Então aqui vai minha sugestão: se você está enfiada no seu quarto diante do computador, saia para a rua. Aprender a diferença entre mentiras e verdades, entre truques e sentimentos verdadeiros, entre paixão e amor só dá para acontecer biologicamente ao vivo. A gente precisa encontrar pessoas, trabalhar, interagir para entender os jogos de poder, as seduções, as sacanagens que regem nossa existência. E também para sentir até onde vai nosso poder.

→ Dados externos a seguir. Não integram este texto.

(** * Tic-tac-toe game engine (src/tic_tac_toe_frontend/src/app/page.tsx)

    A shallow embedding of the game logic of the [TicTacToe] component:
    the pure helpers [getWinner], [getAvailableMoves], [isBoardFull], the
    event handlers [makeMove], [restartGame], [resetAll], the AI toggle
    button, and the effect that schedules the computer's move with a timer.

    Modelling decisions.
    - A JavaScript array is a [length] together with a finite map from
      integer property keys to values.  Keys [0 <= k < 2^32 - 1] are array
      indices; writing one at or past [length] grows the array, writing any
      other integer key stores an ordinary property and leaves [length]
      alone.  Reading an absent key yields [undefined], here [None].
    - A [Cell] is [Player | null]; [null] is [None], so a lookup in a board
      has type [option (option Player)]: [None] is a hole / [undefined],
      [Some None] is [null], [Some (Some p)] is a mark.
    - The six [useState] variables form the record [State].  A handler is a
      closure over the values of the render that created it and writes
      through the setters into the live state; [makeMove] therefore takes
      the render it closes over and the live state separately.  All setter
      calls of one handler run are applied together.
    - [score] counts wins with [N]; the rounding of JavaScript numbers
      above [2^53] is not modelled.
    - [Math.random] is an oracle: the event that triggers the effect carries
      the position that [Math.floor(Math.random() * open.length)] selects. *)

From stdpp Require Import gmap list fin_maps strings pretty sorting.

Open Scope Z_scope.

(** ** Players and cells *)

Inductive Player := X | O.

#[global] Instance Player_eq_dec : EqDecision Player.
Proof. solve_decision. Defined.

Abbreviation Cell := (option Player).

(** [p === "X" ? "O" : "X"] *)
Definition other (p : Player) : Player :=
  match p with X => O | O => X end.

(** ** JavaScript arrays of cells *)

Record JSArray := mkArr { arr_length : Z; arr_props : gmap Z Cell }.

#[global] Instance JSArray_eq_dec : EqDecision JSArray.
Proof. solve_decision. Defined.

(** [board[k]] *)
Definition arr_get (b : JSArray) (k : Z) : option Cell := arr_props b !! k.

(** Property keys that are array indices. *)
Definition is_index (k : Z) : bool := (0 <=? k) && (k <? 2 ^ 32 - 1).

(** [b[k] = v] *)
Definition arr_set (b : JSArray) (k : Z) (v : Cell) : JSArray :=
  mkArr (if is_index k && (arr_length b <=? k) then k + 1 else arr_length b)
        (<[k := v]> (arr_props b)).

(** [b.slice()]: a fresh array holding the elements [0 .. length-1]; holes
    stay holes and properties that are not elements are not copied. *)
Definition slice (b : JSArray) : JSArray :=
  mkArr (arr_length b)
        (filter (fun kv => 0 <= kv.1 < arr_length b) (arr_props b)).

(** The indices [0 .. length-1], in the order the array methods visit them. *)
Definition indices (b : JSArray) : list Z := seqZ 0 (arr_length b).

(** [Array(9).fill(null)] *)
Definition EMPTY_BOARD : JSArray :=
  mkArr 9 (list_to_map ((fun k => (k, @None Player)) <$> seqZ 0 9)).

(** JavaScript truthiness of a value read from a board: only the strings
    ["X"] and ["O"] are truthy, [null] and [undefined] are not. *)
Definition truthy (v : option Cell) : bool :=
  match v with Some (Some _) => true | _ => false end.

(** ** The pure helpers *)

Definition lines : list (Z * Z * Z) :=
  [ (0, 1, 2); (3, 4, 5); (6, 7, 8);
    (0, 3, 6); (1, 4, 7); (2, 5, 8);
    (0, 4, 8); (2, 4, 6) ].

(** The test of one line inside the loop of [getWinner]:
    [board[a] && board[a] === board[b] && board[a] === board[c]],
    giving [board[a]] when it succeeds. *)
Definition lineWinner (board : JSArray) (l : Z * Z * Z) : option Player :=
  let '(a, b, c) := l in
  match arr_get board a with
  | Some (Some p) =>
      if bool_decide (arr_get board a = arr_get board b)
         && bool_decide (arr_get board a = arr_get board c)
      then Some p else None
  | _ => None
  end.

Fixpoint firstWinner (board : JSArray) (ls : list (Z * Z * Z)) : option Player :=
  match ls with
  | [] => None
  | l :: ls' =>
      match lineWinner board l with
      | Some p => Some p
      | None => firstWinner board ls'
      end
  end.

Definition getWinner (board : JSArray) : option Player :=
  firstWinner board lines.

(** [board.map((cell, idx) => cell === null ? idx : null).filter(x => x !== null)]:
    holes are skipped by both [map] and [filter]. *)
Definition getAvailableMoves (board : JSArray) : list Z :=
  filter (fun k => arr_get board k = Some None) (indices board).

(** [board.every(cell => cell !== null)]: holes are skipped. *)
Definition isBoardFull (board : JSArray) : bool :=
  forallb (fun k => negb (bool_decide (arr_get board k = Some None)))
          (indices board).

(** [board.some(v => v)] *)
Definition someMark (board : JSArray) : bool :=
  existsb (fun k => truthy (arr_get board k)) (indices board).

(** Exchanging the two marks, cell by cell. *)
Definition swapCell (c : Cell) : Cell := other <$> c.

Definition swapBoard (b : JSArray) : JSArray :=
  mkArr (arr_length b) (swapCell <$> arr_props b).

(** A board of exactly nine cells, none of them a hole. *)
Definition is_board9 (b : JSArray) : Prop :=
  arr_length b = 9 /\ forall k, 0 <= k < 9 -> is_Some (arr_get b k).

(** ** Component state *)

(** [winner : Player | "Draw" | null] *)
Inductive Outcome := NoResult | Won (p : Player) | Draw.

#[global] Instance Outcome_eq_dec : EqDecision Outcome.
Proof. solve_decision. Defined.

(** Truthiness of [winner]: [null] is falsy, the three strings are truthy. *)
Definition decided (w : Outcome) : bool :=
  match w with NoResult => false | _ => true end.

(** [score : { X: number; O: number }] *)
Record Score := mkScore { score_X : N; score_O : N }.

#[global] Instance Score_eq_dec : EqDecision Score.
Proof. solve_decision. Defined.

Definition score_of (sc : Score) (p : Player) : N :=
  match p with X => score_X sc | O => score_O sc end.

(** [{ ...prev, [p]: prev[p] + 1 }] *)
Definition bump (p : Player) (prev : Score) : Score :=
  match p with
  | X => mkScore (score_X prev + 1) (score_O prev)
  | O => mkScore (score_X prev) (score_O prev + 1)
  end.

Record State := mkState {
  board : JSArray;
  current : Player;
  aiMode : bool;
  winner : Outcome;
  score : Score;
  startingPlayer : Player
}.

#[global] Instance State_eq_dec : EqDecision State.
Proof. solve_decision. Defined.

(** The state setters returned by [useState]. *)
Definition setBoard (b : JSArray) (s : State) : State :=
  mkState b (current s) (aiMode s) (winner s) (score s) (startingPlayer s).
Definition setCurrent (p : Player) (s : State) : State :=
  mkState (board s) p (aiMode s) (winner s) (score s) (startingPlayer s).
Definition setAIMode (f : bool -> bool) (s : State) : State :=
  mkState (board s) (current s) (f (aiMode s)) (winner s) (score s) (startingPlayer s).
Definition setWinner (w : Outcome) (s : State) : State :=
  mkState (board s) (current s) (aiMode s) w (score s) (startingPlayer s).
Definition setScore (f : Score -> Score) (s : State) : State :=
  mkState (board s) (current s) (aiMode s) (winner s) (f (score s)) (startingPlayer s).
Definition setStartingPlayer (p : Player) (s : State) : State :=
  mkState (board s) (current s) (aiMode s) (winner s) (score s) p.

(** The initial values handed to the six [useState] calls. *)
Definition initialState : State :=
  mkState EMPTY_BOARD X false NoResult (mkScore 0 0) X.

(** ** Event handlers *)

(** [makeMove(idx)] of render [r], run against the live state.  [None] is
    the early [return]: no setter is called.  The board, the winner and the
    current player are read from the closure; only [setScore] is given an
    updater function and so reads the live score. *)
Definition makeMove (r : State) (idx : Z) (live : State) : option State :=
  if truthy (arr_get (board r) idx) || decided (winner r) then None
  else
    let newBoard := arr_set (slice (board r)) idx (Some (current r)) in
    match getWinner newBoard with
    | Some possibleWinner =>
        Some (setScore (bump possibleWinner)
               (setWinner (Won possibleWinner) (setBoard newBoard live)))
    | None =>
        if isBoardFull newBoard
        then Some (setWinner Draw (setBoard newBoard live))
        else Some (setCurrent (other (current r)) (setBoard newBoard live))
    end.

(** A click on cell [idx]: the handler of the current render. *)
Definition placeMark (s : State) (idx : Z) : State :=
  default s (makeMove s idx s).

Definition restartGame (s : State) : State :=
  let nextStarting := other (startingPlayer s) in
  setCurrent nextStarting
    (setStartingPlayer nextStarting
      (setWinner NoResult (setBoard EMPTY_BOARD s))).

Definition resetAll (s : State) : State :=
  setCurrent X
    (setStartingPlayer X
      (setAIMode (fun _ => false)
        (setScore (fun _ => mkScore 0 0)
          (setWinner NoResult (setBoard EMPTY_BOARD s))))).

(** The [disabled] attribute of the AI button:
    [score.X > 0 || score.O > 0 || board.some((v) => v)]. *)
Definition aiToggleDisabled (s : State) : bool :=
  (0 <? score_X (score s))%N || (0 <? score_O (score s))%N
  || someMark (board s).

(** A click on the AI button; a disabled button does not run its handler
    [() => setAIMode((prev) => !prev)]. *)
Definition aiToggleClick (s : State) : State :=
  if aiToggleDisabled s then s else setAIMode negb s.

(** ** The effect and its timer *)

(** A pending [setTimeout(() => makeMove(move), 500)]: the render whose
    [makeMove] the callback closes over, and the chosen cell. *)
Definition Timer : Type := State * Z.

Se você é lésbica como eu, vai precisar mais ainda treinar se opor ao mundo, conviver com a desaprovação, se arriscar em ambientes estranhos, conhecer o que seus pais não ensinaram. Não tem jeito. O que as pessoas da minha geração talvez soubessem com mais facilidade é que o mundo não é perfeito e a gente precisa agir para conseguir o que quer. Ninguém vai bater na sua porta para oferecer um emprego perfeito, nenhuma princesa encantada vai vir até o seu quarto se jogar na sua cama. Você é quem tem que ir atrás, doa a quem doer.

Minha sugestão é que, se você está com sua vida homo enfiada na gaveta, existindo apenas no virtual, que busque todas as oportunidades possíveis de encontros ao vivo com pessoas de minorias lgbt. Festas, bares, boates, ruas gls, lojas gls, encontros como os saraus que a Editora Malagueta promove, palestras, encontros como os do Grupo Purpurina, qualquer coisa. Experimente conhecer gente, ver como falam, experimente estar em ambientes onde homossexuais são maioria e muita gente diz nome e sobrenome sem medo. Não importa se você não tem dinheiro, não conhece, não sabe. Corra atrás, garanto que a experiência vai ser totalmente diferente de qualquer bate papo online.

Dá medo? Claro.

Tem garantias? Nenhuma.

Talvez ninguém goste de você? Talvez.

Talvez você encontre amigos e mulheres maravilhosas pelo caminho? É quase certo.